Figure 3Predicted remdesivir Day 5 AUCtau and Cmax after intravenous administration of a loading dose (200 mg or 5 mg/kg) of remdesivir over 0.5 hours on Day 1 then a daily maintenance dose (100 mg or 2.5 mg/kg) of remdesivir over 0.5 hours on Days 2–5 to pediatric patients. The simulated remdesivir dosage regimen for pediatric patients, ≥ 40 kg, was a single remdesivir 200‐mg loading dose on Day 1 followed by four once‐daily 100‐mg maintenance doses. The simulated remdesivir dosage regimen for pediatric patients, < 40 kg, was a single remdesivir 5 mg/kg loading dose on Day 1 followed by four once‐daily 2.5‐mg/kg maintenance doses. The adult observed exposures are from the remdesivir phase I program in adult healthy volunteers.31,32 Blue line: MAX observed AUCtau or Cmax after 14 daily doses of 150 mg remdesivir IV over 1 hour. Gray lines: MIN, MED, and MAX observed AUCtau or Cmax from after a single loading dose of 200 mg remdesivir IV over 0.5 hours on Day 1 then daily doses of 200 mg remdesivir IV over 0.5 hours. Red dots: AUCtau or Cmax values predicted across the weight range (2.5–80 kg) based on the remdesivir, GS‐704277, and GS‐441524 PBPK model. Black line: LOWESS smoother line of predicted AUCtau or Cmax across the weight range.

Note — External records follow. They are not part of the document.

Lemma unknown_tokenizer_falls_back_witness :
  Init.start_stream
    (Init.Build_library (Ok tt) Init.Found (fun _ => Ok tt) (Ok tt)
       (fun _ => Ok tt) (fun _ => Ok period_tokenizer))
    Init.fresh (of_string "spacy") (of_string "ru") false
  = (Init.set_current Init.fresh (of_string "spacy"), [])
  /\ _tokenize_sentences no_backend (of_string "spacy") (of_string "Hi. Yes.")
       None false false
     = Ok [of_string "Hi. Yes."].
Proof.
  destruct (unknown_tokenizer_falls_back
              (Init.Build_library (Ok tt) Init.Found (fun _ => Ok tt) (Ok tt)
                 (fun _ => Ok tt) (fun _ => Ok period_tokenizer))
              Init.fresh (of_string "spacy") (of_string "ru") false
              ltac:(discriminate) ltac:(discriminate)) as [H1 H2].
  split; [exact H1|].
  exact (H2 no_backend (of_string "Hi. Yes.") false false eq_refl).
Defined.
Lemma sameNoteBuffer_samples :
  perSegmentSamples (segmentAudio (convertToMono sameNoteBuffer))
  = [pitchAt 0 (frequencyOfLag 100); pitchAt 1 (frequencyOfLag 100)].
Proof.
  unfold sameNoteBuffer. rewrite convertToMono_single, segmentAudio_impulseSignal.
  unfold perSegmentSamples. rewrite !samplesFrom_cons.
  rewrite sameNoteBuffer_segment0, sameNoteBuffer_segment1, inRange_lag_100.
  reflexivity.
Qed.

(** Consecutive segments start half a segment apart, 46 ms: two samples
    of one note from consecutive segments merge. *)
Lemma sameNote_consecutive (frequency : Q) :
  sameNote (pitchAt 1 frequency) (pitchAt 0 frequency) = true.
Proof.
  unfold sameNote. cbn [pitchAt Pitch.note Pitch.startTime Pitch.endTime].
  rewrite String.eqb_refl, Z.eqb_refl. reflexivity.
Qed.

Lemma sameNoteBuffer_rawPitchData :
  consolidateNotes (perSegmentSamples (segmentAudio (convertToMono sameNoteBuffer)))
  = [Pitch.withEndTime (pitchAt 0 (frequencyOfLag 100))
                       (Pitch.endTime (pitchAt 1 (frequencyOfLag 100)))].
Proof.
  rewrite sameNoteBuffer_samples, consolidateNotes_from.
  cbn [consolidateFrom]. rewrite sameNote_consecutive. reflexivity.
Qed.

(** C4 fails on the code: two segments in range, one entry of raw pitch
    data. *)
Lemma analyzeAudio_rawPitchData_not_per_segment :
  ~ (forall b result,
        analyzeAudio b = Resolved result ->
        rawPitchData result
        = perSegmentSamples (segmentAudio (convertToMono b))).
Proof.
  intros H. specialize (H sameNoteBuffer _ (analyzeAudio_eq sameNoteBuffer)).
  cbn [convertToMusicalNotation rawPitchData] in H.
  rewrite sameNoteBuffer_rawPitchData, sameNoteBuffer_samples in H.
  discriminate H.
Qed.

Lemma frequencyOfLag_100 : frequencyOfLag 100 = (44100 # 100)%Q.
Proof. reflexivity. Qed.

Lemma frequencyOfLag_50 : frequencyOfLag 50 = (44100 # 50)%Q.
Proof. reflexivity. Qed.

AUCtau, area under the concentration‐time curve over the dosing interval; Cmax, maximum plasma drug concentration; h, hour; IV, intravenous; MAX, maximum; MED, median; MIN, minimum.
Figure 4Comparison Between remdesivir, GS‐704277, and GS‐441524 Day 5 AUCtau after intravenous administration of a loading dose (200 mg or 5 mg/kg) of remdesivir on Day 1 then a daily maintenance dose (100 mg or 2.5 mg/kg) on Days 2–5 to pediatric patients predicted by PBPK and allometry. The simulated remdesivir dosage regimen for pediatric patients, ≥ 40 kg, was a single remdesivir 200‐mg loading dose on Day 1 followed by four once‐daily 100‐mg maintenance doses. The simulated remdesivir dosage regimen for pediatric patients, < 40 kg, was a single remdesivir 5 mg/kg loading dose on Day 1 followed by four once‐daily 2.5‐mg/kg maintenance doses. The adult observed exposures are from the remdesivir phase I program in adult healthy volunteers. , Gray lines: MIN, MED, and MAX observed AUCtau from after a single loading dose of 200 mg remdesivir IV over 0.5 hours on Day 1 then daily doses of 200 mg remdesivir IV over 0.5 hours. Blue lines: minimum (dashed), median (solid) and maximum (dashed) AUCtau values predicted across the weight range (3–70 kg) based on simple allometry (exponent of 0.75 on clearance normalized to 70 kg body weight). Red dots: AUCtau values predicted across the weight range (2.5–80 kg) based on the remdesivir, GS‐704277, and GS‐441524 PBPK model. Black line: LOWESS smoother line of predicted AUCtau or Cmax across the weight range. AUCtau, area under the concentration‐time curve over the dosing interval; Cmax, maximum plasma drug concentration; h, hour; IV, intravenous; MAX, maximum; MED, median; MIN, minimum; PBPK, physiologically‐based pharmacokinetic.